ZFIN ID: ZDB-PUB-131021-3
Growth hormone overexpression generates an unfavorable phenotype in juvenile transgenic zebrafish under hypoxic conditions
Almeida, D.V., Bianchini, A., and Marins, L.F.
Date: 2013
Source: General and comparative endocrinology   194C: 102-109 (Journal)

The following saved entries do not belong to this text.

(** * codescan: a shallow embedding of the indexing / scanning pipeline

    The development follows the layout of [src/backend]:
    - [Py]         the few Python primitives the code relies on
                   ([int(str)], [str.strip], [str.lower], [os.path.basename],
                   the arithmetic of [float]);
    - [Models]     the rows of [models.py] and the DTOs of [storage_interface.py];
    - [SQLite]     [storage_sqlite.py], the relational backend;
    - [Redis]      [storage_redis.py], the key/value backend;
    - [Progress]   [progress_store.py];
    - [Similarity] [similarity_config.py] and the matcher of [scanner.py];
    - [Scanner]    the sequential scan pipeline of [scanner.py];
    - [Indexer]    the per-file indexing functions of [indexer.py];
    - [Ignore]     [ignored_files_config.py].

    Conventions.  A Python [str] is a Rocq [string] read as a sequence of code
    points below 256.  A Python [float] is the rational a finite double
    stands for ([Q]); comparisons are exact, and the product and the mean the
    matcher computes are rounded to the nearest double, ties to even, as
    IEEE 754 arithmetic does ([Py.round_double]).  Infinities and NaN are
    not modelled.  A [datetime] is an integer tick count.  Reading the
    clock and drawing a UUID are made explicit arguments.  A Python
    exception is the [Raise] branch of [result]. *)

From Stdlib Require Import ZArith QArith Qround Qpower Lia Bool Ascii String List DecimalString.
From Stdlib Require DecimalPos Sorted.
From stdpp Require Import gmap strings list.

Local Open Scope string_scope.
Local Open Scope Z_scope.

(** ** Results and exceptions *)

Inductive exn : Type :=
| ValueError
| PermissionError
| OSError
| IntegrityError
| IndexError.

Inductive result (A : Type) : Type :=
| Ok (a : A)
| Raise (e : exn).

Arguments Ok {A} a.
Arguments Raise {A} e.

(** Sequencing stops at the first exception; [x ← r; k] is stdpp's notation
    for it. *)
#[global] Instance result_bind : MBind result :=
  fun A B (k : A -> result B) (r : result A) =>
    match r with
    | Ok a => k a
    | Raise e => Raise e
    end.

#[global] Instance result_ret : MRet result := fun A a => Ok a.

Definition float : Type := Q.
Definition datetime : Type := Z.
Definition bytes : Type := list Byte.byte.

(** ** Python primitives *)

Module Py.

(** [str.isspace] on one code point below 256: TAB..CR, FS..US, SPACE, NEL
    and NBSP. *)
Definition is_space (c : ascii) : bool :=
  let n := Z.of_nat (nat_of_ascii c) in
  ((9 <=? n) && (n <=? 13)) || ((28 <=? n) && (n <=? 32))
  || (n =? 133) || (n =? 160).

(** The blanks [int] accepts around a literal: the same but for FS..US. *)
Definition is_int_space (c : ascii) : bool :=
  let n := Z.of_nat (nat_of_ascii c) in
  ((9 <=? n) && (n <=? 13)) || (n =? 32) || (n =? 133) || (n =? 160).

Section Strip.

Variable blank : ascii -> bool.

Fixpoint lstrip_with (s : string) : string :=
  match s with
  | String c r => if blank c then lstrip_with r else s
  | EmptyString => EmptyString
  end.

(** A character is kept when it is not blank or when something survives to
    its right. *)
Fixpoint rstrip_with (s : string) : string :=
  match s with
  | EmptyString => EmptyString
  | String c r =>
      match rstrip_with r with
      | EmptyString => if blank c then EmptyString else String c EmptyString
      | r' => String c r'
      end
  end.

Definition strip_with (s : string) : string := rstrip_with (lstrip_with s).

End Strip.

(** [str.strip()] *)
Definition strip (s : string) : string := strip_with is_space s.

Definition is_digit (c : ascii) : bool :=
  let n := Z.of_nat (nat_of_ascii c) in (48 <=? n) && (n <=? 57).

Definition digit_val (c : ascii) : Z := Z.of_nat (nat_of_ascii c) - 48.

(** The digit part of a base-10 literal: digits, with single underscores
    allowed between two digits. [prev] tells whether the previous character
    was a digit. *)
Fixpoint int_digits (acc : Z) (prev : bool) (s : string) : option Z :=
  match s with
  | EmptyString => if prev then Some acc else None
  | String c r =>
      if is_digit c then int_digits (10 * acc + digit_val c) true r
      else if Ascii.eqb c "_" then
             (if prev then int_digits acc false r else None)
      else None
  end.

(** [int(s)] for a [str] argument and the default base: surrounding white
    space is dropped, one optional sign, then the digits. [None] stands for
    [ValueError].  (CPython also refuses literals of more than 4300 digits;
    that only adds failures.) *)
Definition int (s : string) : option Z :=
  match strip_with is_int_space s with
  | String "-" r => Z.opp <$> int_digits 0 false r
  | String "+" r => int_digits 0 false r
  | r => int_digits 0 false r
  end.

(** [str.lower] on one code point below 256: A..Z and the Latin-1 capitals
    (all of 192..222 but the multiplication sign) move up by 32. *)
Definition lower_char (c : ascii) : ascii :=
  let n := nat_of_ascii c in
  let z := Z.of_nat n in
  if ((65 <=? z) && (z <=? 90))
     || ((192 <=? z) && (z <=? 222) && negb (z =? 215))
  then ascii_of_nat (n + 32) else c.

Fixpoint lower (s : string) : string :=
  match s with
  | EmptyString => EmptyString
  | String c r => String (lower_char c) (lower r)
  end.

(** [c in s] for a one-character [c]. *)
Fixpoint contains (c : ascii) (s : string) : bool :=
  match s with
  | EmptyString => false
  | String d r => Ascii.eqb c d || contains c r
  end.

(** What follows the last ["/"] of [p], when there is one. *)
Fixpoint after_last_slash (p : string) : option string :=
  match p with
  | EmptyString => None
  | String c r =>
      match after_last_slash r with
      | Some t => Some t
      | None => if Ascii.eqb c "/" then Some r else None
      end
  end.

(** [os.path.basename] (posixpath): [p[p.rfind('/') + 1:]]. *)
Definition basename (p : string) : string :=
  match after_last_slash p with
  | Some t => t
  | None => p
  end.

(** [s.replace(old, "")]: the occurrences of [old] are dropped, left to
    right and without overlap. [skip] counts the characters of an occurrence
    still to drop. *)
Fixpoint remove_all_from (old : string) (skip : nat) (s : string) : string :=
  match s with
  | EmptyString => EmptyString
  | String c r =>
      match skip with
      | S n => remove_all_from old n r
      | O =>
          if String.prefix old s && negb (String.eqb old "")
          then remove_all_from old (String.length old - 1) r
          else String c (remove_all_from old 0 r)
      end
  end.

Definition remove_all (old s : string) : string := remove_all_from old 0 s.

(** [str(n)] for an integer. *)
Definition str_of_int (n : Z) : string :=
  NilEmpty.string_of_int (Z.to_int n).

(** The integer nearest to [q], the even one of the two when [q] is half
    way. *)
Definition round_half_even (q : Q) : Z :=
  let f := Qfloor q in
  match (q - inject_Z f ?= 1 # 2)%Q with
  | Lt => f
  | Gt => f + 1
  | Eq => if Z.even f then f else f + 1
  end.

(** The exponent [e] of a positive [q]: [2 ^ e <= q < 2 ^ (e + 1)]. *)
Definition ilog2 (q : Q) : Z :=
  let e := Z.log2 (Qnum q) - Z.log2 (Zpos (Qden q)) in
  if Qle_bool (2 ^ e) q then e else e - 1.

(** The double nearest to a non-negative [q]: 53 significant bits; below
    [2 ^ -1022] the spacing is that of the subnormal numbers. *)
Definition round_magnitude (q : Q) : Q :=
  let ulp := (2 ^ (Z.max (ilog2 q) (-1022) - 52))%Q in
  (inject_Z (round_half_even (q / ulp)) * ulp)%Q.

(** Rounding to binary64, in lowest terms. *)
Definition round_double (q : Q) : float :=
  Qred (if Qle_bool 0 q then round_magnitude q
        else - round_magnitude (- q)).

(** A decimal literal of the source, such as [0.8]. *)
Definition double (literal : Q) : float := round_double literal.

(** [x * y], [x + y] and [x / y] on floats. *)
Definition float_mul (x y : float) : float := round_double (x * y).
Definition float_add (x y : float) : float := round_double (x + y).
Definition float_truediv (x y : float) : float := round_double (x / y).

End Py.

(** ** models.py and storage_interface.py *)

Module Models.

(** [match_type] is a string column; the pipeline only ever writes these
    three literals. *)
Inductive MatchType : Type :=
| exact
| high_confidence
| similarity.

(** Table [indexed_files]. *)
Record IndexedFile : Type := mkIndexedFile {
  id : Z;
  path : string;
  filename : string;
  file_hash : string;
  vector : option bytes;
  last_modified : float;
  indexed_at : datetime
}.

(** Table [scan_results]; [matched_file_id] is a foreign key to
    [indexed_files.id]. *)
Record ScanResult : Type := mkScanResult {
  result_id : Z;
  scan_id : string;
  file_path : string;
  match_type : MatchType;
  score : float;
  matched_file_id : Z;
  timestamp : datetime
}.

End Models.

Module Data.

(** [IndexedFileData]: the id is a string for both backends. *)
Record IndexedFileData : Type := mkIndexedFileData {
  id : string;
  path : string;
  filename : string;
  file_hash : string;
  vector : option bytes;
  last_modified : float;
  indexed_at : datetime
}.

Record ScanResultData : Type := mkScanResultData {
  result_id : string;
  scan_id : string;
  file_path : string;
  match_type : Models.MatchType;
  score : float;
  matched_file_id : string;
  matched_file_path : option string;
  matched_file_name : option string;
  timestamp : datetime
}.

End Data.

(** Table [index_operations]: one row per indexing run. *)
Module IndexOperations.

Record IndexOperation : Type := mkIndexOperation {
  id : Z;
  index_id : string;
  directory_path : string;
  status : string;
  total_files : Z;
  files_indexed : Z;
  files_skipped : Z;
  started_at : datetime;
  completed_at : option datetime;
  error_message : option string
}.

(** The update a run makes to its own row when it ends:
    [query(IndexOperation).filter(index_id == ...).first()], then the five
    assignments and the commit; nothing happens when there is no such
    row. *)
Fixpoint finish (ops : list IndexOperation) (index_id' final_status : string)
    (total_files' files_indexed' files_skipped' : Z) (now : datetime)
  : list IndexOperation :=
  match ops with
  | [] => []
  | op :: rest =>
      if String.eqb (index_id op) index_id'
      then mkIndexOperation (id op) (index_id op) (directory_path op)
             final_status total_files' files_indexed' files_skipped'
             (started_at op) (Some now) (error_message op) :: rest
      else op :: finish rest index_id' final_status total_files'
                   files_indexed' files_skipped' now
  end.

End IndexOperations.

(** ** storage_sqlite.py *)

Module SQLite.

Import Models.

(** The session's view of the database: the two tables in row order, and
    whether the engine enforces foreign keys (SQLite does not unless asked
    to; [database.py] never asks). *)
Record Session : Type := mkSession {
  indexed_files : list IndexedFile;
  scan_results : list ScanResult;
  foreign_keys : bool
}.

Definition empty : Session := mkSession [] [] false.

(** The key an [INTEGER PRIMARY KEY] column gets on insert: one more than
    the largest key in the table. *)
Definition next_id (ids : list Z) : Z := 1 + fold_right Z.max 0 ids.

Registered Authors: Almeida, Daniela Volcan, Marins, Luis Fernando
Keywords: aerobic metabolism, anaerobic metabolism, hypoxia, transgenesis
MeSH Terms:
  • Animals
  • Animals, Genetically Modified/genetics
  • Animals, Genetically Modified/metabolism*
  • Animals, Genetically Modified/physiology
  • Female
  • Growth Hormone/genetics
  • Growth Hormone/metabolism*
  • Hypoxia/genetics
  • Hypoxia/metabolism*
  • Male
  • Zebrafish/genetics
  • Zebrafish/metabolism*
  • Zebrafish/physiology
PubMed: 24055561 Full text @ Gen. Comp. Endocrinol.

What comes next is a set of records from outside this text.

(** X3: the feedrates [Info] returns are pairwise different as float64
    values, each is the feedrate of a waypoint, and every waypoint's feedrate
    other than NaN is among them. *)
Theorem Info_feedrates_inventory (vm : Machine) :
  distinctFloats (feedrates (Info vm)) /\
  (forall f, In f (feedrates (Info vm)) ->
             exists p, In p (Positions vm) /\ f = Feedrate (pos_State p)) /\
  (forall p, In p (Positions vm) -> is_nan (Feedrate (pos_State p)) = false ->
             exists f, In f (feedrates (Info vm)) /\ (f =? Feedrate (pos_State p)) = true).
Proof.
  unfold Info. rewrite Info_feedrates. cbn [feedrates].
  destruct (feedrateFold_spec (map (fun p => Feedrate (pos_State p)) (Positions vm)) [] I)
    as [D [_ [S C]]].
  repeat split.
  - exact D.
  - intros f Hf. destruct (S f Hf) as [[] | H].
    apply in_map_iff in H. destruct H as [p [<- Hp]]. exists p. split; [exact Hp | reflexivity].
  - intros p Hp Hn. apply C; [| exact Hn].
    apply in_map_iff. exists p. split; [reflexivity | exact Hp].
Qed.

Lemma LimitFeedrate_not_above (feed : float) (vm : Machine) (p : Position) :
  In p (Positions (LimitFeedrate feed vm)) -> fgt (Feedrate (pos_State p)) feed = false.
Proof.
  unfold LimitFeedrate. cbn [Positions set_Positions].
  intro Hp. apply in_map_iff in Hp. destruct Hp as [m [<- _]].
  destruct (fgt (Feedrate (pos_State m)) feed) eqn:E; [| exact E].
  cbn. unfold fgt. apply flt_irrefl.
Qed.

(** X4: after [LimitFeedrate] no waypoint's feedrate is above the limit, and
    nothing but feedrates has changed. *)
Theorem LimitFeedrate_bounds (feed : float) (vm : Machine) :
  (forall p, In p (Positions (LimitFeedrate feed vm)) ->
             fgt (Feedrate (pos_State p)) feed = false) /\
  map Vector_of (Positions (LimitFeedrate feed vm)) = map Vector_of (Positions vm) /\
  map (fun p => set_Feedrate (pos_State p) 0) (Positions (LimitFeedrate feed vm))
  = map (fun p => set_Feedrate (pos_State p) 0) (Positions vm).
Proof.
  split; [intros p Hp; exact (LimitFeedrate_not_above feed vm p Hp) |].
  unfold LimitFeedrate. cbn [Positions set_Positions]. split.
  - rewrite map_map. apply map_ext. intro m.
    destruct (fgt (Feedrate (pos_State m)) feed); reflexivity.
  - rewrite map_map. apply map_ext. intro m.
    destruct (fgt (Feedrate (pos_State m)) feed); reflexivity.
Qed.

(** X5: limiting the feedrate a second time to the same value changes
    nothing. *)
Theorem LimitFeedrate_idempotent (feed : float) (vm : Machine) :
  LimitFeedrate feed (LimitFeedrate feed vm) = LimitFeedrate feed vm.
Proof.
  unfold LimitFeedrate at 1 3. unfold set_Positions at 1. cbn [vm_State vm_CoordinateSystem
    Imperial AbsoluteMove AbsoluteArc MovePlane MaxArcDeviation MinArcLineLength
    LimitFeedrate set_Positions].
  unfold set_Positions. f_equal.
  transitivity (map (fun m : Position => m) (Positions (LimitFeedrate feed vm))).
  - apply map_ext_in. intros p Hp.
    rewrite (LimitFeedrate_not_above feed vm p Hp). reflexivity.
  - apply map_id.
Qed.

(** X6: of two spindle enforcements in a row the second one stands: the
    result is that of the second alone. *)
Theorem EnforceSpindle_last_wins (e1 c1 e2 c2 : bool) (s1 s2 : float) (vm : Machine) :
  EnforceSpindle e2 c2 s2 (EnforceSpindle e1 c1 s1 vm) = EnforceSpindle e2 c2 s2 vm.
Proof.
  unfold EnforceSpindle, set_Positions. simpl. f_equal.
  rewrite map_map. apply map_ext. intro m. reflexivity.
Qed.

(** ** OptLiftSpeed *)

Lemma liftSpeed_app (pre : list Position) :
  forall lx ly lz a rest,
    liftSpeed lx ly lz (pre ++ a :: rest)
    = liftSpeed lx ly lz (pre ++ [a]) ++ liftSpeed (pos_X a) (pos_Y a) (pos_Z a) rest.
Proof.
  induction pre as [| b pre IH]; intros lx ly lz a rest.
  - reflexivity.
  - cbn [app liftSpeed]. rewrite IH. reflexivity.
Qed.

Lemma liftSpeed_length (ps : list Position) :
  forall lx ly lz, length (liftSpeed lx ly lz ps) = length ps.
Proof.
  induction ps as [| m ps IH]; intros lx ly lz; [reflexivity |].
  cbn [liftSpeed length]. rewrite IH. reflexivity.
Qed.

Lemma liftSpeed_idempotent (ps : list Position) :
  forall lx ly lz,
    liftSpeed lx ly lz (liftSpeed lx ly lz ps) = liftSpeed lx ly lz ps.
Proof.
  induction ps as [| m ps IH]; intros lx ly lz; [reflexivity |].
  cbn [liftSpeed].
  destruct ((pos_X m =? lx) && (pos_Y m =? ly) && fgt (pos_Z m) lz) eqn:E.
  - cbn [liftSpeed pos_X pos_Y pos_Z set_pos_MoveMode set_pos_State]. rewrite E.
    rewrite IH. reflexivity.
  - cbn [liftSpeed]. rewrite E, IH. reflexivity.
Qed.

(** X7: a second run of [OptLiftSpeed] changes nothing. *)
Theorem OptLiftSpeed_idempotent (vm : Machine) :
  OptLiftSpeed (OptLiftSpeed vm) = OptLiftSpeed vm.
Proof.
  unfold OptLiftSpeed, set_Positions. simpl. f_equal. apply liftSpeed_idempotent.
Qed.

(** X8: [OptLiftSpeed] keeps the number of waypoints, and the waypoint that
    follows [prev] in the toolpath comes out in rapid mode if it is a pure
    lift from [prev] (same X and Y, greater Z) and unchanged if it is not. *)
Theorem OptLiftSpeed_promotes_lifts (vm : Machine) (pre post : list Position)
        (prev m : Position) :
  Positions vm = pre ++ prev :: m :: post ->
  length (Positions (OptLiftSpeed vm)) = length (Positions vm) /\
  nth_error (Positions (OptLiftSpeed vm)) (S (length pre))
  = Some (if pureLift prev m then set_pos_MoveMode m MoveModeRapid else m).
Proof.
  intro Hps. unfold OptLiftSpeed. cbn [Positions set_Positions].
  split; [apply liftSpeed_length |].
  rewrite Hps, liftSpeed_app. cbn [liftSpeed].
  rewrite nth_error_app2; rewrite liftSpeed_length, length_app; cbn [length]; [| lia].
  replace (S (length pre) - (length pre + 1))%nat with 0%nat by lia.
  reflexivity.
Qed.

Lemma OptLiftSpeed_promotes_lifts_witness :
  nth_error (Positions (OptLiftSpeed (machineOf reDrill))) 2
  = Some (set_pos_MoveMode (linearTo 0 0 1) MoveModeRapid).
Proof.
  destruct (OptLiftSpeed_promotes_lifts (machineOf reDrill) [origin] [linearTo 0 0 (-3)]
              (linearTo 0 0 (-5)) (linearTo 0 0 1) eq_refl) as [_ H].
  exact H.
Defined.

(** ** SetSafetyHeight *)

(** The plane [SetSafetyHeight] checks against: zero or the Z of a waypoint
    below the top, and at least the Z of every waypoint below the top. *)
Lemma nextLowerZ_greatest (maxz : float) (ps : list Position) :
  forall n0,
    is_nan n0 = false ->
    let r := fold_left (fun nextz m => if (pos_Z m <? maxz) && fgt (pos_Z m) nextz
                                       then pos_Z m else nextz) ps n0 in
    is_nan r = false /\ keyLe (fkey n0) (fkey r) /\
    (forall p, In p ps -> (pos_Z p <? maxz) = true -> keyLe (fkey (pos_Z p)) (fkey r)) /\
    (r = n0 \/ exists p, In p ps /\ r = pos_Z p /\ (pos_Z p <? maxz) = true).
Proof.
  induction ps as [| m ps IH]; intros n0 Hn.
  - cbn. repeat split; auto using keyLe_refl. intros p [].
  - cbn [fold_left].
    destruct (pos_Z m <? maxz) eqn:Hlow; cbn [andb].
    + destruct (flt_not_nan _ _ Hlow) as [Hm _]. unfold fgt.
      destruct (n0 <? pos_Z m) eqn:Hgt.
      * destruct (IH (pos_Z m) Hm) as [N [L [A E]]]. cbv zeta in *.
        assert (K : keyLe (fkey n0) (fkey (pos_Z m)))
          by (apply keyLt_le, (flt_key _ _ Hn Hm), Hgt).
        repeat split; auto.
        -- exact (keyLe_trans _ _ _ K L).
        -- intros p [<- | Hp] Hpl; [exact L | apply A; assumption].
        -- right. destruct E as [E | [p [Hp [E Hpl]]]].
           ++ exists m. repeat split; auto. left. reflexivity.
           ++ exists p. repeat split; auto. right. exact Hp.
      * destruct (IH n0 Hn) as [N [L [A E]]]. cbv zeta in *.
        assert (K : keyLe (fkey (pos_Z m)) (fkey n0)).
        { apply keyLe_total. rewrite <- (flt_key _ _ Hn Hm). congruence. }
        repeat split; auto.
        -- intros p [<- | Hp] Hpl; [exact (keyLe_trans _ _ _ K L) | apply A; assumption].
        -- destruct E as [E | [p [Hp [E Hpl]]]]; [left; exact E |].
           right. exists p. repeat split; auto. right. exact Hp.
    + destruct (IH n0 Hn) as [N [L [A E]]]. cbv zeta in *.
      repeat split; auto.
      * intros p [<- | Hp] Hpl; [congruence | apply A; assumption].
      * destruct E as [E | [p [Hp [E Hpl]]]]; [left; exact E |].
        right. exists p. repeat split; auto. right. exact Hp.
Qed.

Lemma keyLt_total (a b : Z * Z * Z) : ~ keyLe a b -> keyLt b a.
Proof. key_cases. lia. Qed.

Lemma keyLe_lt_trans (a b c : Z * Z * Z) : keyLe a b -> keyLt b c -> keyLt a c.
Proof. key_cases. lia. Qed.

(** X9: when [SetSafetyHeight] accepts a height other than NaN, that height
    is strictly above every waypoint that lies below the old top plane. *)
Theorem SetSafetyHeight_clears_lower_planes (height : float) (vm vm' : Machine) :
  is_nan height = false ->
  SetSafetyHeight height vm = (vm', None) ->
  forall p, In p (Positions vm) ->
            (pos_Z p <? FindSafetyHeight vm) = true -> (pos_Z p <? height) = true.
Proof.
  intros Hh Hset p Hp Hlow. unfold SetSafetyHeight in Hset. cbv zeta in Hset.
  destruct (nextLowerZ_greatest (FindSafetyHeight vm) (Positions vm) 0 eq_refl)
    as [N [_ [A _]]].
  fold (nextLowerZ (FindSafetyHeight vm) (Positions vm)) in N, A.
  destruct (height <=? nextLowerZ (FindSafetyHeight vm) (Positions vm)) eqn:Hle;
    [discriminate |].
  destruct (flt_not_nan _ _ Hlow) as [Hz _].
  apply (flt_key _ _ Hz Hh).
  apply (keyLe_lt_trans _ _ _ (A p Hp Hlow)).
  apply keyLt_total. rewrite <- (fle_key _ _ Hh N). congruence.
Qed.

Growth hormone (GH) has numerous functions in different organisms. A recently described function for GH is its role in protecting against damage caused by a decrease in oxygen levels. To evaluate the effects of GH-transgenesis on hypoxia tolerance, we used a GH-transgenic zebrafish model. We found that the transgenic fish have higher mortality rates when exposed to low oxygen levels (1.5 mg O2 L1) for 24 h. The lower capacity of GH-transgenic fish to manage a hypoxic environment was investigated by analyzing different metabolic and molecular factors. The transgenic fish showed increased oxygen consumption, which confirms the larger oxygen demand imposed by transgenesis. At the gene expression level, transgenesis increased lactate dehydrogenase (LDH) and creatine kinase muscle (CKM) expression in fish under normoxic conditions. This result suggests that excessive GH expression stimulates the synthesis of enzymes involved in anaerobic metabolism. Conversely, the interaction between transgenesis and hypoxia caused an increased expression of hemoglobin (Hb), hypoxia-inducible factor (HIF1a) and prolyl-4-hydroxylase (PHD) genes. Additionally, GH-transgenesis increased LDH activity and increased lactate content. Taken together, these findings indicate that GH-transgenesis impaired the ability of juvenile zebrafish to sustain an aerobic metabolism and induced anaerobic metabolism when the fish were challenged with low oxygen levels.